Configure Active Directory Agentless MFA

Prerequisites

  1. Install AD Agent to sync users and service accounts.
  2. Domain-Joined Windows Machines: For Agentless MFA to work, all client machines must be domain joined to your Active Directory (AD) domain.

Step 1: Login to your tenant admin console

Enter your login details to access the platform.

login screen

Step 2: Navigate to Identities in Platform

Navigate to the Identity Provider under the Identities menu from the sidebar and click the Add Identity Provider button in the top right corner.

Add Identity Provider

Step 3: Enter Active Directory Details

Navigate to the Integrate Active Directory page.

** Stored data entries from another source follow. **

(* ===== verification/_CoqProject ===== *)
-Q . S2P
Prelude.v
GoStrings.v
GoText.v
StringOrder.v
Handshake.v
Paths.v
FileSystem.v
Json.v
Manifest.v
Base64.v
Signing.v
Verifier.v
Weaveboot.v
Store.v
EventBus.v
Policy.v
HostServ.v
LogStream.v
ModuleSdk.v
HvChannel.v
Transport.v
HvPeer.v
Launch.v
TestKit.v
Supervisor.v
Shutdown.v
Lifecycle.v
Concurrency.v
Identity.v
Core.v
HostClient.v
Streams.v
Host.v
Agent.v
Sysinfo.v
Control.v
Windows.v
Commands.v
Operator.v
GateWeave.v
AptRepo.v
Tools.v
Fixtures.v
(** Trimming undoes padding. *)
Lemma trim_space_pad w s : all_chars graphic s = true -> s <> "" -> trim_space (pad w s) = s.
Proof.
  intros Hs Hne. destruct (chars_trimmed graphic s (proj1 graphic_no_space) (proj2 graphic_no_space) Hs) as [H1 H2].
  unfold trim_space, pad. rewrite (trim_left_id space_encodings).
  - rewrite srev_sapp, srev_repeat, trim_left_spaces by done. apply srev_involutive.
  - destruct s as [|c s]; [done|]. apply strip_one_None. intros e r Hin E.
    pose proof (proj1 (Forall_forall _ _) (proj1 graphic_no_space) e Hin) as Ha.
    destruct e as [|d e]; [done|]. simpl in E, Ha, Hs. injection E as -> _. apply andb_true_iff in Hs as [Hc _]. by rewrite Hc in Ha.
Qed.

Lemma parse_int_format n : 0 <= n < 2 ^ 63 -> parse_int (format_uint n) = Some n.
Proof.
  intros H. unfold parse_int. pose proof (format_uint_digits n ltac:(lia)) as Hd. pose proof (format_uint_not_nil n) as Hne.
  pose proof (parse_digits_format n ltac:(lia)) as Hp. destruct (format_uint n) as [|c r]; [done|].
  simpl in Hd. apply andb_true_iff in Hd as [Hc _].
  assert (has_prefix "-" (String c r) = false /\ has_prefix "+" (String c r) = false) as [-> ->].
  { split; (destruct (has_prefix _ _) eqn:E; [|done]); apply has_prefix_true in E as [x E]; simpl in E;
      injection E as -> _; by vm_compute in Hc. }
  cbn [orb]. rewrite Hp. cbn [mbind option_bind]. by rewrite (proj2 (Z.ltb_lt _ _)) by lia.
Qed.
(* ===== verification/StringOrder.v ===== *)
(** * Byte-wise string order ([sort.Strings]) and zero-padded numbers

    The transport queue relies on one fact: zero-padded decimal keys sort in
    numeric order. *)

From stdpp Require Import base list strings sorting.
From Stdlib Require Import ZArith Lia Ascii.
From S2P Require Import Prelude.
From S2P Require Import GoStrings.
Open Scope Z_scope.

Local Infix "+++" := String.append (at level 60, right associativity).

Definition str_le (a b : string) : Prop := String.leb a b = true.
#[export] Instance str_le_dec a b : Decision (str_le a b).
Proof. unfold str_le. apply _. Defined.

Lemma compare_lt_trans a b c :
  String.compare a b <> Gt -> String.compare b c <> Gt -> String.compare a c <> Gt.
Proof.
  revert b c. induction a as [|x a IH]; intros [|y b] [|z c]; simpl; try done.
  unfold Ascii.compare.
  destruct (N.compare_spec (N_of_ascii x) (N_of_ascii y)), (N.compare_spec (N_of_ascii y) (N_of_ascii z)),
    (N.compare_spec (N_of_ascii x) (N_of_ascii z)); try done; try lia. apply IH.
Qed.

#[export] Instance str_le_trans : Transitive str_le.
Proof.
  intros a b c. unfold str_le, String.leb.
  pose proof (compare_lt_trans a b c) as H.
  destruct (String.compare a b), (String.compare b c), (String.compare a c); try done;
    by destruct H.
Qed.
#[export] Instance str_le_total : Total str_le.
Proof. intros a b. apply String.leb_total. Qed.
#[export] Instance str_le_antisym : AntiSymm (=) str_le.
Proof. intros a b. apply String.leb_antisym. Qed.

(** [sort.Strings] *)
Definition sort_strings (l : list string) : list string := merge_sort str_le l.

Lemma sort_strings_sorted l : StronglySorted str_le (sort_strings l).
Proof. apply StronglySorted_merge_sort; apply _. Qed.

Lemma sort_strings_perm l : sort_strings l ≡ₚ l.
Proof. apply merge_sort_Permutation. Qed.

(** A sorted enumeration is determined by its elements. *)
Lemma sort_strings_unique l l' :
  StronglySorted str_le l' -> NoDup l -> NoDup l' -> (forall x, x ∈ l <-> x ∈ l') -> sort_strings l = l'.
Proof.
  intros Hs Hn Hn' Hin. apply (StronglySorted_unique str_le); [apply sort_strings_sorted | done|].
  rewrite sort_strings_perm. by apply NoDup_Permutation.
Qed.

(** ** Digits *)

(** The number a string of digits denotes. *)
Fixpoint decimal (s : string) : Z :=
  match s with
  | EmptyString => 0
  | String c s' => digit_val c * 10 ^ Z.of_nat (String.length s') + decimal s'
  end.

Lemma parse_digits_decimal s acc :
  all_chars is_digit s = true ->
  parse_digits s acc = Some (acc * 10 ^ Z.of_nat (String.length s) + decimal s).
Proof.
  revert acc. induction s as [|c s IH]; intros acc H; [simpl; f_equal; lia|].
  cbn [decimal String.length all_chars parse_digits] in *.
  apply andb_true_iff in H as [-> H]. rewrite IH by done. f_equal.
  rewrite Nat2Z.inj_succ, Z.pow_succ_r by lia. lia.
Qed.

Lemma decimal_range s : all_chars is_digit s = true -> 0 <= decimal s < 10 ^ Z.of_nat (String.length s).
Proof.
  induction s as [|c s IH]; intros H; [done|]. cbn [decimal String.length all_chars] in *.
  apply andb_true_iff in H as [Hc%is_digit_val H]. specialize (IH H).
  rewrite Nat2Z.inj_succ, Z.pow_succ_r by lia. nia.
Qed.

Lemma digit_val_compare c d :
  Ascii.compare c d = Z.compare (digit_val c) (digit_val d).
Proof.
  unfold Ascii.compare, digit_val. rewrite <-N2Z.inj_compare.
  destruct (Z.compare_spec (Z.of_N (N_of_ascii c)) (Z.of_N (N_of_ascii d)));
    symmetry; [apply Z.compare_eq_iff | apply Z.compare_lt_iff | apply Z.compare_gt_iff]; lia.
Qed.

(** Digit strings of one length compare as the numbers they denote. *)
Lemma compare_digits s t :
  all_chars is_digit s = true -> all_chars is_digit t = true -> String.length s = String.length t ->
  String.compare s t = Z.compare (decimal s) (decimal t).
Proof.
  revert t. induction s as [|c s IH]; intros [|d t] Hs Ht Hl; try done.
  cbn [decimal String.length all_chars String.compare] in *.
  apply andb_true_iff in Hs as [Hc%is_digit_val Hs], Ht as [Hd%is_digit_val Ht]. injection Hl as Hl.
  rewrite digit_val_compare, <-Hl.
  pose proof (decimal_range s Hs). pose proof (decimal_range t Ht). rewrite <-Hl in *.
  destruct (Z.compare_spec (digit_val c) (digit_val d)) as [E|E|E].
  - rewrite IH, E by done. symmetry. apply Z.add_compare_mono_l.
  - symmetry. apply Z.compare_lt_iff. nia.
  - symmetry. apply Z.compare_gt_iff. nia.
Qed.

Lemma decimal_app_zeros k s : decimal (repeat_char k "0" +++ s) = decimal s.
Proof. induction k as [|k IH]; simpl; [done|]. rewrite IH. done. Qed.

Lemma digits_n_length fuel n w :
  0 <= n < 10 ^ Z.of_nat w -> (0 < w)%nat -> (String.length (digits_n fuel n "") <= w)%nat.
Proof.
  revert n w. induction fuel as [|k IH]; intros n w Hn Hw; simpl; [lia|].
  destruct (Z.ltb_spec n 10); [simpl; lia|].
  rewrite digits_n_app, slength_app. simpl.
  destruct w as [|[|w]]; [lia | simpl in Hn; lia |].
  enough (String.length (digits_n k (n / 10) "") <= S w)%nat by lia. apply IH; [|lia].
  rewrite Nat2Z.inj_succ, Z.pow_succ_r in Hn by lia.
  split; [apply Z.div_pos; lia | apply Z.div_lt_upper_bound; lia].
Qed.

Lemma all_digits_zeros k : all_chars is_digit (repeat_char k "0") = true.
Proof. by induction k. Qed.

Section Padded.
Context (w : nat) (n : Z) (Hw : (0 < w)%nat) (Hn : 0 <= n < 10 ^ Z.of_nat w).

Lemma zero_padded_length : String.length (zero_padded w n) = w.
Proof.
  unfold zero_padded. rewrite slength_app, repeat_char_length.
  pose proof (digits_n_length (S (Z.to_nat (Z.log2 n))) n w Hn Hw). unfold format_uint. lia.
Qed.

Lemma zero_padded_digits : all_chars is_digit (zero_padded w n) = true.
Proof.
  unfold zero_padded. rewrite all_chars_app, all_digits_zeros. apply format_uint_digits. lia.
Qed.

Lemma zero_padded_decimal : decimal (zero_padded w n) = n.
Proof.
  unfold zero_padded. rewrite decimal_app_zeros.
  pose proof (parse_digits_format n ltac:(lia)) as H.
  rewrite parse_digits_decimal in H by (apply format_uint_digits; lia). by simplify_eq.
Qed.
End Padded.

(** Zero-padded decimals of one width sort in numeric order. *)
Lemma zero_padded_le w n m :
  (0 < w)%nat -> 0 <= n < 10 ^ Z.of_nat w -> 0 <= m < 10 ^ Z.of_nat w ->
  str_le (zero_padded w n) (zero_padded w m) <-> n <= m.
Proof.
  intros Hw Hn Hm. unfold str_le, String.leb.
  rewrite compare_digits by (rewrite ?zero_padded_length; eauto using zero_padded_digits).
  rewrite !zero_padded_decimal by done.
  destruct (Z.compare_spec n m); split; try done; lia.
Qed.

Lemma zero_padded_inj w n m :
  (0 < w)%nat -> 0 <= n < 10 ^ Z.of_nat w -> 0 <= m < 10 ^ Z.of_nat w ->
  zero_padded w n = zero_padded w m -> n = m.
Proof.
  intros Hw Hn Hm E. rewrite <-(zero_padded_decimal w n), <-(zero_padded_decimal w m) by done. by rewrite E.
Qed.

(** A common prefix does not change the order. *)
Lemma str_le_app p s t : str_le (p +++ s) (p +++ t) <-> str_le s t.
Proof.
  unfold str_le, String.leb. induction p as [|c p IH]; simpl; [done|].
  unfold Ascii.compare. by rewrite N.compare_refl.
Qed.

Fill in the required fields to Connect to AD servers, such as:

  • Active Directory Name: A friendly name for the AD instance (e.g., adTest).
  • AD IP Address: The private IP address of the AD server.
  • Domain: The domain name (e.g., example.com).
  • Username: AD credentials with appropriate privileges.
  • Search Base for User: Specify the search base for user records (e.g., ou=user,dc=example,dc=com).
  • Search Base for Service Account: Define the search base for service accounts (e.g., ou=serviceaccount,dc=example,dc=com).
  • Select whether SSL is configured (recommended for secure communication).
  • Set the Port number (e.g., 636 for SSL). The default port number will be 389 for AD
  • Choose an MFA method for added security. For agentless integration, select Agentless AD MFA.

Connect to AD Server

Step 4: Download the AD Agent

Click the Download button to get the agent installation script (e.g. agent-install.ps1).

alt text

Step 5: Copy the Downloaded File

Copy the downloaded file to the machine where you want to set up your AD agent.

Step 6: Install the Agent

On the machine, open PowerShell as an administrator privilege, and run the following command:

./ad-agent-install.ps1 -OutputPath C:\authull

After running the command, Navigate to Identities > Users screen to view all the imported active directory users successfully.